Is $\Bbb R$ different from $\Bbb R^ⁿ$ where $n > 1$, in that $\Bbb R$ is not a set of $1$-tuples?

Question

$\Bbb R^n$ where $n\gt1$ seems to be defined as a set of $n$-tuples, while $\Bbb R$ is defined a set of numbers. Some questions:

1. Does $\Bbb R^1$ equal $\Bbb R$, or is it the set $\{(a):a\in\Bbb R\}$?
2. Is e.g. $\Bbb R^2\times\Bbb R^2$ the set $\{((a,b),(c,d)):a,b,c,d\in\Bbb R\}$?

Apologies if it's been asked, couldn't find a matching question.

Edit:

Thanks for the comments and answers so far! There's been a few to the effect that distinctions of this kind don't have any practical consequences. I'm going to attempt to sketch out a scenario where it seems to me they do matter.

Suppose I'm presenting some mathematical argument that applies to the Cartesian product $A\times B$ of arbitrary sets $A$ and $B$. Then, it seems natural to think of the resulting entity as a set of ordered pairs, and e.g. "pick them apart" by saying e.g. "let $(a,b)\in A\times B$", where implicitly $a\in A$ and $b\in B$.

Now suppose you look at the special case where $A=B=\Bbb R^2$. It seems like I may still want $a$ and $b$ to still each denote elements of $\Bbb R^2$.

Answer 1

Formally speaking from a set theoretic perspective, yes, $\Bbb R^1$ and $\Bbb R$ are different. You are correct to observe that an element of $\Bbb R$ is not generally a $1$-tuple.

You are also correct that $\Bbb{R^2\times R^2}$ is a set of $2$-tuples that in each coordinate also host a $2$-tuple of elements from $\Bbb R$.

But here's the thing. There is a canonical identification map between $\Bbb{R^2\times R^2}$ and $\Bbb R^4$. And there is a canonical way to identify $\Bbb R^1$ and $\Bbb R$ itself. Since these identification are so canonical they preserve, it is often easier to abuse the notation and just omit them and replace $\Bbb{R^2\times R^2}$ with $\Bbb R^4$ at our convenience (and sometimes replace $\Bbb R^4$ with some decomposition into a product of some kind).

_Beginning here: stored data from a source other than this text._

(** A recorded transition with a complete dict and an observation of six
    entries, and one without the observation. *)
Definition complete_example : recorded :=
  mkRecorded [0; 0]%R [1]%R [(- 1); 0; 0; 0; 0; 0]%R 5%R true
    (<["winner" := 1%R]> (<["reward_closeness_to_puck" := 0%R]> ∅)).

Definition incomplete_example : recorded :=
  mkRecorded [0; 0]%R [1]%R [] 5%R false ∅.

(** * Utilities of the SAC agent *)

(** sac/utils.py.  Tensors and arrays are one-dimensional and hold exact
    reals. *)

(** [a[i]] for an index [i >= 0] *)
Definition getitem {A : Type} (a : list A) (i : nat) : outcome A :=
  match a !! i with
  | Some x => Return x
  | None => Raise IndexError
  end.

Section Phase.
(** [np.pi], and the conversion of a float to float32 that
    [torch.tensor(..., dtype=torch.float32)] makes. *)
Context (np_pi : R) (float32 : R -> R).

(** [calculate_phase(obs, env, info, player)]: [env] and [info] are not
    used, and the two [print]s of a clamped position are left out.
    [CENTER_X] is the constant of the package laserhockey; the division is
    exact for a nonzero [CENTER_X]. *)
Definition calculate_phase (CENTER_X : R) (obs : list R) (player : Z)
  : outcome (list R) :=
  let center_x := CENTER_X in
  x_vel_puck ← getitem obs 14;
  if decide (player = 1 \/ player = 2)%Z then
    puck_pos_x ← getitem obs 12;
    let puck_pos_x :=
      if Rlt_dec puck_pos_x (- center_x) then (- center_x)%R else puck_pos_x in
    let puck_pos_x :=
      if Rlt_dec center_x puck_pos_x then center_x else puck_pos_x in
    if Rle_dec (- center_x) puck_pos_x then
      if Rle_dec puck_pos_x center_x then
        q ← fdiv puck_pos_x center_x;
        let phase := [(q * np_pi + np_pi)%R] in
        mret (float32 <$> phase)
      else Raise AssertionError
    else Raise AssertionError
  else Raise ValueError.

End Phase.

Section Spline.
(** [torch.floor((4*p)/(2*math.pi))] at one element of the tensor [p], as
    the tensor arithmetic computes it: a float that is an integer.  The
    [+ n - 1] and [% 4] that follow are exact on such floats while they are
    below [2 ** 24]. *)
Context (floor_quarter : R -> Z).

(** [kn(p, n)] at one element of the tensor [p]; the remainder has the
    sign of the divisor. *)
Definition kn_at (p : R) (n : Z) : Z :=
  ((floor_quarter p + n - 1) mod 4)%Z.

(** [kn(p, n)] *)
Definition kn (p : list R) (n : Z) : list Z := map (fun x => kn_at x n) p.

(** The branch of [compute_multipliers] for [n], at one element of [w]:
    the polynomial as written, evaluated exactly. *)
Definition spline_weight (n : nat) (w : R) : R :=
  let w2 := (w ^ 2)%R in
  let w3 := (w ^ 3)%R in
  match n with
  | 0 => (w2 - 0.5 * w - 0.5 * w3)%R
  | 1 => (1 - 2.5 * w2 + 1.5 * w3)%R
  | 2 => (0.5 * w + 2 * w2 - 1.5 * w3)%R
  | _ => (0.5 * (w3 - w2))%R
  end.

(** [list_of_w[k][j] = v]; [k] is a result of [kn], never negative. *)
Definition setitem_at (k : Z) (j : nat) (v : R) (list_of_w : list (list R))
  : outcome (list (list R)) :=
  row ← getitem list_of_w (Z.to_nat k);
  if decide (j < length row)
  then Return (<[Z.to_nat k := <[j := v]> row]> list_of_w)
  else Raise IndexError.

(** [for j in range(len(ind)): list_of_w[ind[j]][j] = weight[j]] *)
Fixpoint scatter (ind : list Z) (weight : list R) (js : list nat)
    (list_of_w : list (list R)) : outcome (list (list R)) :=
  match js with
  | [] => Return list_of_w
  | j :: js' =>
      v ← getitem weight j;
      k ← getitem ind j;
      list_of_w ← setitem_at k j v list_of_w;
      scatter ind weight js' list_of_w
  end.

(** The second loop of [compute_multipliers]. *)
Fixpoint compute_multipliers_loop (w p : list R) (ns : list nat)
    (list_of_w : list (list R)) : outcome (list (list R)) :=
  match ns with
  | [] => Return list_of_w
  | n :: ns' =>
      let ind := kn p (Z.of_nat n) in
      let weight := map (spline_weight n) w in
      list_of_w ← scatter ind weight (seq 0 (length ind)) list_of_w;
      compute_multipliers_loop w p ns' list_of_w
  end.

(** [compute_multipliers(w, p)] *)
Definition compute_multipliers (w p : list R)
  : outcome (list R * list R * list R * list R) :=
  let list_of_w := replicate 4 (replicate (length p) 0%R) in
  list_of_w ← compute_multipliers_loop w p (seq 0 4) list_of_w;
  w0 ← getitem list_of_w 0;
  w1 ← getitem list_of_w 1;
  w2 ← getitem list_of_w 2;
  w3 ← getitem list_of_w 3;
  mret (w0, w1, w2, w3).

End Spline.

(** [np.cumsum(x)], with the sum so far. *)
Fixpoint np_cumsum_from (acc : R) (x : list R) : list R :=
  match x with
  | [] => []
  | a :: x' => (acc + a)%R :: np_cumsum_from (acc + a)%R x'
  end.

Definition np_cumsum (x : list R) : list R := np_cumsum_from 0%R x.

(** [running_mean(x, N)] for a window [N >= 0].  [cumsum[:-N]] is empty
    for [N = 0]; dividing an array by [0.0] does not raise.  The prefix
    sums and their differences are exact here and rounded on floats. *)
Definition running_mean (x : list R) (N : nat) : outcome (list R) :=
  let cumsum := np_cumsum (0%R :: x) in
  let upto := if decide (N = 0) then [] else take (length cumsum - N) cumsum in
  d ← np_subtract (drop N cumsum) upto;
  mret (map (fun v => v / INR N)%R d).
(** * NatureServe species report tool: a shallow embedding of [app.py]

    The program fetches one taxon record per identifier from a remote API,
    flattens the nested JSON record into a fixed set of fields
    ([extract_data]) and writes one CSV row per identifier ([fetch_data]).

    Python objects decoded from JSON are modelled by the inductive type
    [value]; a [str] is a list of Unicode code points; a [dict] is an
    association list in insertion order.  Python exceptions are values of
    type [exn], and code that may raise lives in the error monad [res].

    JSON numbers with a fraction or an exponent decode to Python floats;
    floats are outside this model: [value] has integers only.

    The data file loader ([load_species_from_csv]) and the main block are
    modelled over oracles for the file system, and the fetcher and the run
    driver a second time with their effects in order: lines printed,
    requests, rows written, flushes and pauses.  The writer and the reader
    of the [csv] module are modelled on text, for the default dialect; the
    encoding of files is outside the model. *)

From Stdlib Require Import ZArith String Ascii Lia.
From stdpp Require Import base tactics option list.

Local Open Scope Z_scope.
(** * pyTSEB.TSEBConfigFileInterface: configuration file to TSEB parameters

    A shallow embedding of [src/pyTSEB/TSEBConfigFileInterface.py] and the
    properties of its reader ([MyConfigParser]) and of its orchestrator
    ([TSEBConfigFileInterface]).

    Python objects are values of [pyval]; a raised exception is the [Raise]
    branch of [res]; the interface object's two attributes are a record that
    is passed in and handed back; what is written to standard output and the
    calls made to the external model classes are recorded as a list of
    [event]s. *)

From Stdlib Require Import ZArith String Ascii List Bool.
From Stdlib Require Import Floats.
From stdpp Require Import base option list gmap strings.

Local Open Scope string_scope.
Local Open Scope Z_scope.

(** ** Python values *)

(** The objects that flow through the module: [None], [str], [int], [float]
    (IEEE binary64, as CPython's) and [list]. *)
#[local] Set Warnings "-register-all".
Inductive pyval : Type :=
| VNone
| VStr (s : string)
| VInt (z : Z)
| VFloat (f : float)
| VList (l : list pyval).

(** [int == float] in Python compares the exact mathematical values. *)
Definition float_eq_Z (f : float) (z : Z) : bool :=
  match Prim2SF f with
  | S754_zero _ => z =? 0
  | S754_finite s m e =>
      let v := if s then Z.neg m else Z.pos m in
      if 0 <=? e then z =? v * 2 ^ e else z * 2 ^ (- e) =? v
  | _ => false
  end.

(** Python's [==] on these objects (and [!=] is its negation): values of
    unrelated types are unequal, numbers compare by value, lists compare
    element by element. Floats compare as IEEE numbers. *)
Fixpoint py_eq (a b : pyval) : bool :=
  match a, b with
  | VNone, VNone => true
  | VStr s, VStr t => String.eqb s t
  | VInt x, VInt y => x =? y
  | VFloat x, VFloat y => PrimFloat.eqb x y
  | VInt x, VFloat y => float_eq_Z y x
  | VFloat x, VInt y => float_eq_Z x y
  | VList l, VList m =>
      (fix all2 (l m : list pyval) : bool :=
         match l, m with
         | [], [] => true
         | x :: l', y :: m' => py_eq x y && all2 l' m'
         | _, _ => false
         end) l m
  | _, _ => false
  end.

(** ** Exceptions *)

Inductive exn : Type :=
| NoSectionError (section : string)
| NoOptionError (option section : string)
| ParserError (param type : string)
| ValueError
| AttributeError (name : string)
| KeyError (key : string)
| TypeError (msg : string)
| OSError (path : string)
| ConfigError (msg : string).

(** A computation either returns a value or raises. *)
Inductive res (A : Type) : Type :=
| Ok (a : A)
| Raise (e : exn).
Arguments Ok {A} a.
Arguments Raise {A} e.

#[global] Instance res_ret : MRet res := fun A a => Ok a.
#[global] Instance res_bind : MBind res := fun A B k c =>
  match c with
  | Ok a => k a
  | Raise e => Raise e
  end.
#[global] Instance res_fmap : FMap res := fun A B f c =>
  match c with
  | Ok a => Ok (f a)
  | Raise e => Raise e
  end.

Definition raises {A} (c : res A) : Prop := ∃ e, c = Raise e.

(** A dictionary with string keys. *)
Abbreviation dict := (gmap string pyval).

(** [d[k]]: [KeyError] when the key is absent. *)
Definition getitem (d : dict) (k : string) : res pyval :=
  match d !! k with
  | Some v => Ok v
  | None => Raise (KeyError k)
  end.

(** [{p: f(p) for p in names}]: the entries are computed and stored from
    left to right, and the first call that raises ends the comprehension. *)
Fixpoint dict_comp_from (f : string → res pyval) (acc : dict) (names : list string)
  : res dict :=
  match names with
  | [] => Ok acc
  | p :: ps => v ← f p; dict_comp_from f (<[p:=v]> acc) ps
  end.

Definition dict_comp (f : string → res pyval) (names : list string) : res dict :=
  dict_comp_from f ∅ names.

(** [conf.update(d)]: the entries of [d] win. *)
Definition update (conf d : dict) : dict := d ∪ conf.

(** [s.remove(x)] on a set: [KeyError] when [x] is not a member. *)
Definition set_remove (s : gset string) (x : string) : res (gset string) :=
  if decide (x ∈ s) then Ok (s ∖ {[x]}) else Raise (KeyError x).

(** [str.lower] on a name written in ASCII: the letters [A]-[Z] become
    [a]-[z] and every other character stays. A string is a sequence of
    bytes here, and a byte above 127 is left as it is, so on a name with a
    cased letter outside ASCII the definition is not Python's; every name
    the module itself passes to the reader is ASCII. *)
Definition lower_ascii (c : ascii) : ascii :=
  let n := nat_of_ascii c in
  if ((65 <=? n) && (n <=? 90))%nat then ascii_of_nat (n + 32) else c.

Fixpoint lower (s : string) : string :=
  match s with
  | EmptyString => EmptyString
  | String c s' => String (lower_ascii c) (lower s')
  end.
(** X1: a POST whose body is not JSON is answered 500 by each variant, with
    the message of the parse error, and no outbound call is made. *)
Theorem unparseable_body_is_a_500 (event : Event) (error : JSError)
        (st : State) :
  httpMethod event = "POST" ->
  JSON_parse (event_body event) = Thrown error ->
  let failed := failure_reply (message error) in
  (exists st', Webhook1.handler event st = (Ok failed, st')
               /\ trace st' = trace st)
  /\ (exists st', Webhook2.handler event st = (Ok failed, st')
                  /\ trace st' = trace st)
  /\ (exists st', Webhook3.handler event st = (Ok failed, st')
                  /\ trace st' = trace st).
Proof.
  intros Hpost Hparse failed.
  unfold Webhook1.handler, Webhook2.handler, Webhook3.handler.
  rewrite (is_post event Hpost).
  unfold try_catch, bind, lift. rewrite Hparse. cbn.
  repeat split; eexists; split; reflexivity.
Qed.

(** X2: a POST of the handled type whose payload has no [data] is answered
    500 by each variant (the read of [data.order] throws), and no outbound
    call is made. *)
Theorem payload_without_data_is_a_500 (event : Event)
        (payload type data : JSValue) (st : State) :
  httpMethod event = "POST" ->
  JSON_parse (event_body event) = Ok payload ->
  get payload "type" = Ok type ->
  get payload "data" = Ok data ->
  nullish data = true ->
  let failed :=
    failure_reply ("Cannot read properties of " ++ typeof_name data
                   ++ " (reading 'order')") in
  (is_string type "package_shipped" = true ->
   exists st', Webhook1.handler event st = (Ok failed, st')
               /\ trace st' = trace st)
  /\ (is_string type "shipment_sent" = true ->
      (exists st', Webhook2.handler event st = (Ok failed, st')
                   /\ trace st' = trace st)
      /\ (exists st', Webhook3.handler event st = (Ok failed, st')
                      /\ trace st' = trace st)).
Proof.
  intros Hpost Hparse Htype Hdata Hnull failed.
  assert (Horder : get data "order"
                   = Thrown (TypeError ("Cannot read properties of "
                                        ++ typeof_name data
                                        ++ " (reading 'order')")))
    by (destruct data; try discriminate; reflexivity).
  unfold Webhook1.handler, Webhook2.handler, Webhook3.handler.
  rewrite (is_post event Hpost). unfold try_catch.
  split; [intros Hhandled | intros Hhandled; split];
    rewrite (parsed_then_logged event payload st _ Hparse);
    unfold bind at 1, lift at 1; rewrite Htype, Hhandled; cbn [negb].
  - unfold bind at 1, lift at 1. rewrite Hdata.
    unfold bind at 1, lift at 1. rewrite Horder.
    cbn. eexists; split; reflexivity.
  - unfold bind at 1, lift at 1. unfold extract. rewrite Hdata.
    cbn [Pure.bind]. rewrite Horder. cbn. eexists; split; reflexivity.
  - unfold bind at 1, lift at 1. unfold extract. rewrite Hdata.
    cbn [Pure.bind]. rewrite Horder. cbn. eexists; split; reflexivity.
Qed.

These things can be somewhat more expressed when you consider infinite dimensional spaces. Like $\Bbb R^\infty$, the space of eventually $0$ sequences, which also can be thought of as $\Bbb R[x]$. As a vector space, $\Bbb R\times\Bbb R^\infty$ is just $\Bbb R^\infty$ again. But what about $\Bbb R^\infty\times\Bbb R$? Now these are sequences which are eventually $0$, and have "an extra coordinate at the end". For most people these wouldn't make much sense, and they would go about their way arguing that the product is commutative so we can change the order and it's fine. And again, in a lot of contexts, this is very much the case. But from a formal perspective, this is not the case, since $1+\omega\neq\omega+1$ as ordinal addition (which is what we have here, really).

Answer 2

A $1$-tuple is a function $\{1\} \to \mathbb R$. Seen as such, a $1$-tuple is not a real number. Hence, if one defines $\mathbb R^1$ as the set of all $1$-tuples of real numbers, then $\mathbb R^1 \neq \mathbb R$. However, of course $\mathbb R^1 \cong \mathbb R$, so they may be regarded as the same for all purposes.

$\mathbb R^2 \times \mathbb R^2$ is what you mentioned, and this way it's not the same thing as $\mathbb R^4$, though as above it is $\cong$ to it, so they may be regarded as the same for all purposes.

Note, however, that usually, for any set $X$, $X^1$ is defined to be $X$ itself.